Wear gloves if you don't want the chemicals on your skin.


----------



## chris (May 2, 2012)

If you are particularly sensitive to the chemicals then the mask may be of some use if mixing developer or fix from dry chemicals, otherwise it won't do anything except possibly feel uncomfortable unless it has some sort of scrubber system or separate air supply. As mentioned above you would benefit from gloves or barrier cream if teh chemicals give you dermatitis. I spent many days in darkrooms hand developing radiographs using essentially the same chemicals as for b&w film, sometimes having to reach to the bottom of a 2ft deep tank to retrieve films that had fallen out of the hangers, without ever having any adverse reaction. Take sensible precautions such as avoiding ingestion of the chemicals by not smoking or drinking while processing, wipe up spills and avoid splashes onto clothes etc and you should be fine.


----------



## compur (May 2, 2012)

The main issue is with the developer ingredient Metol, found in many commercial developers.  Some people have or develop an allergy to it which can cause skin problems after a while but others see no effects from it. Not all developers contain it.

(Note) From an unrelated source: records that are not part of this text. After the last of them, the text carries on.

Lemma u16_small z : 0 <= z < 65536 -> u16 z = z.
Proof. intros. unfold u16. by apply Z.mod_small. Qed.
Lemma u32_small z : 0 <= z < 4294967296 -> u32 z = z.
Proof. intros. unfold u32. by apply Z.mod_small. Qed.
Lemma u64_small z : 0 <= z < 18446744073709551616 -> u64 z = z.
Proof. intros. unfold u64. by apply Z.mod_small. Qed.
Lemma s32_small z : INT_MIN <= z <= INT_MAX -> s32 z = z.
Proof. unfold INT_MIN, INT_MAX, s32. intros. rewrite Z.mod_small; lia. Qed.
Lemma s64_small z :
  -9223372036854775808 <= z <= 9223372036854775807 -> s64 z = z.
Proof. unfold s64. intros. rewrite Z.mod_small; lia. Qed.

Lemma u16_range z : 0 <= u16 z < 65536.
Proof. unfold u16. apply Z.mod_pos_bound. lia. Qed.
Lemma u64_range z : 0 <= u64 z < 18446744073709551616.
Proof. unfold u64. apply Z.mod_pos_bound. lia. Qed.
Lemma s32_range z : INT_MIN <= s32 z <= INT_MAX.
Proof.
  unfold s32, INT_MIN, INT_MAX.
  pose proof (Z.mod_pos_bound (z + 2147483648) 4294967296). lia.
Qed.
Lemma s64_mod z : u64 (s64 z) = u64 z.
Proof. unfold s64, u64. rewrite Zminus_mod_idemp_l. f_equal. lia. Qed.
Lemma u64_add_r a b : u64 (a + u64 b) = u64 (a + b).
Proof. unfold u64. by rewrite Zplus_mod_idemp_r. Qed.
Lemma u64_sub_l a b : u64 (u64 a - b) = u64 (a - b).
Proof. unfold u64. by rewrite Zminus_mod_idemp_l. Qed.

Create HintDb cint.
#[export] Hint Rewrite u16_small u32_small u64_small s32_small s64_small
  using (unfold INT_MIN, INT_MAX in *; lia) : cint.

(** Removes the wrap-arounds whose argument is in range. *)
Ltac cint := autorewrite with cint in *.

(** ** C strings

    A NUL-terminated string is a [string] without its terminator. *)

(** [strlcpy(dst, s, n)]: at most [n - 1] characters are kept. *)
Definition strlcpy (n : nat) (s : string) : string := String.substring 0 (n - 1) s.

As chris said, it's a good idea to wear gloves in any case and a mask when mixing dry chemicals.

Otherwise, most pre-mixed commercially sold photo chemistry is less toxic then the cleaning and solvent products many people keep under their sinks or in their garage or fuel  tanks. Just don't eat it or drink it or bathe in it.

However, there are some hazardous ingredients that are used by those who mix from scratch such as glacial acetic acid used to make stop bath, various dichromates used in alternative processes and others. These can be quite hazardous and require ample protection when used.


----------



## ann (May 2, 2012)

Most of the toxic chemicals have been taken off the market.  

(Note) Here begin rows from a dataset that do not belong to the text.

(** What [procfs_vnop_lookup] and [procfs_vnop_readdir] need of a directory. *)
Definition directory_ok (l : list pfssnode) : bool :=
  starts_with_dots l
  && forallb (λ x, negb (bool_decide (psn_node_type x = PFSroot))) l
  && forallb (λ x, negb (is_dynamic_type (psn_node_type x))) (take (length l - 1) l)
  && bool_decide (NoDup (psn_name <$> l)).

Definition layout_ok (s : structure) : bool :=
  forallb (λ '(n, x),
      if (bool_decide (psn_children x = []))
      then true
      else directory_ok (children_of s n) && bool_decide (length (children_of s n) = length (psn_children x)))
    (map_to_list (sn_heap s)).

(** In the layout that is built, whatever the id counter: every directory
    starts with "." and "..", has no two entries of one name, has no entry of
    type [PFSroot] (on which readdir would loop for ever), and the entries that
    expand to processes, threads or descriptors come last in their directory. *)
Theorem structure_init_layout n : layout_ok (procfs_tree n) = true.
Proof. vm_compute. reflexivity. Qed.

(** Freeing the layout releases every object of it, each one while it is
    still live, and clears the root, so that the next mount builds a new one. *)
Theorem structure_free_complete n :
  (λ r, (sn_heap r.2, root_node r.2)) <$> procfs_structure_free (procfs_tree n) = Some (∅, None).
Proof. vm_compute. reflexivity. Qed.

(** Mounting and unmounting [k] times. *)
Fixpoint remount_cycles (k : nat) (s : structure) : option structure :=
  match k with
  | O => Some s
  | S k' =>
    match procfs_structure_init (λ _, true) s with
    | Some (_, s1) =>
      match procfs_structure_free s1 with
      | Some (_, s2) => remount_cycles k' s2
      | None => None
      end
    | None => None
    end
  end.

Definition base_ids (s : structure) : list Z :=
  (λ x : N * pfssnode, psn_base_node_id x.2) <$> map_to_list (sn_heap s).

Lemma remount_862 : next_node_id <$> remount_cycles 862 structure_boot = Some 65514.
Proof. vm_compute. reflexivity. Qed.

Lemma base_ids_wrapped : bool_decide (NoDup (base_ids (procfs_tree 65514))) = false.
Proof. vm_compute. reflexivity. Qed.

(** The counter is not reset when the layout is freed: after 862 mounts and
    unmounts it wraps in the next mount, which gives one base node id to
    several nodes. *)
Theorem structure_ids_wrap :
  match remount_cycles 862 structure_boot with
  | Some s => next_node_id s = 65514 /\ ~ NoDup (base_ids (procfs_tree (next_node_id s)))
  | None => False
  end.
Proof.
  pose proof remount_862 as H. destruct (remount_cycles 862 structure_boot) as [s|]; [|done].
  injection H as ->. split; [done|]. exact (bool_decide_eq_false_1 _ base_ids_wrapped).
Qed.

(** Witnesses *)

Lemma structure_boot_wf : structure_wf structure_boot.
Proof. split; simpl; intros *; rewrite ?lookup_empty; done. Qed.

Lemma structure_init_wf_witness : structure_wf (procfs_tree 2).
Proof.
  apply (structure_init_wf (λ _, true) structure_boot tt); [exact structure_boot_wf|].
  vm_compute. reflexivity.
Defined.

TOning is another animal and needs to be done in a well ventilated area, and use tongs or gloves.

I have been doing darkroom work for over 64 years and the only problem , am hard to finger print  other than that nothing, nada, healthy as a horse.

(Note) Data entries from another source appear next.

(* ===== verification/Node.v ===== *)
(** * The node table (kext/procfs_node.c, [procfs_vnop_reclaim])

    [procfsnode_find] looks a node up in a hash table, or creates it together
    with its vnode, while other threads do the same and the kernel reclaims
    vnodes.  The table is protected by [pfsnode_hash_mutex]; the routine drops
    the lock to allocate memory, to create the vnode and to validate an existing
    vnode.  Each stretch of code that runs under the lock is one atomic step of
    a thread, each call made without the lock is another one, and the model is
    the transition system of all interleavings of such steps. *)

From S2P Require Import Prelude Structure Kernel Subr.

(** ** State *)

(** A node of the table. *)
Record hnode := Hnode {
  hn_vnode : option N;
  hn_attaching : bool;
  hn_waiting : bool;
  hn_mnt : Z;
  hn_id : pfsid;
  hn_snode : N;
}.

(** A vnode of this file system: alive, being terminated by the kernel, or dead
    (its memory may be used again, with another id). *)
Inductive vstate : Set := VLive | VTerminating | VDead.
#[export] Instance vstate_eq_dec : EqDecision vstate.
Proof. solve_decision. Defined.

Record vnode := Vnode {
  v_id : Z;               (** [vnode_vid] *)
  v_state : vstate;
  v_iocount : gset N;     (** the calls that own an iocount on it *)
  v_fsnode : option N;
  v_fsref : bool;
}.

(** Where a thread is in [procfsnode_find]. *)
Inductive pc : Set :=
| Top                                     (** about to lock and search the bucket *)
| Alloc                                   (** unlocked, about to call OSMalloc *)
| Asleep (target : N)                     (** in msleep on the node *)
| Getvid (target v : N) (vid : Z)         (** unlocked, about to call vnode_getwithvid *)
| Create (target : N)                     (** unlocked, about to call create_vnode_func *)
| Attach (target : N) (result : Z + N)    (** back from it: error or vnode; about to relock *)
| Done (error : Z) (result : option (N * N)).

(** The arguments and locals of a call. *)
Record find_thread := FindThread {
  ft_mnt : Z; ft_id : pfsid; ft_snode : N;
  ft_new : option N;                      (** [new_pfsnode] *)
  ft_pc : pc;
}.

Definition HASH_BUCKET_COUNT : nat := 64.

p/s  I have spent 50-80 hours a week in a dark room, these days maybe 10-12.


----------



## JSER (May 2, 2012)

Blimy no one cared 20 years ago, toning yes, developing sheesh


----------



## bhop (May 2, 2012)

Unless you're doing many rolls every day, it probably won't harm you.


----------



## unpopular (May 2, 2012)

The fumes are aromatic phenols, which are very detectable by smell in very small quantifies, and similar materials are likely around you all the time in your environment, both natural and man-made. Similar compounds exist in the spices you bake with, cheese, decaying vegetables, your garbage can, coffee, smoked sausages and along the forest paths as phenolic compounds in pine or eucalyptuses decay.

Acetic acid found in stop bath is in concentrations higher than in table vinegar but still far from concentrated.

Everything else are either in such small quantities, or are used in food processing at similar concentrations anyway and are thought to be safe. In fact NaBr is used in parts of a the world as a seizure medication at rates up to 1g/day.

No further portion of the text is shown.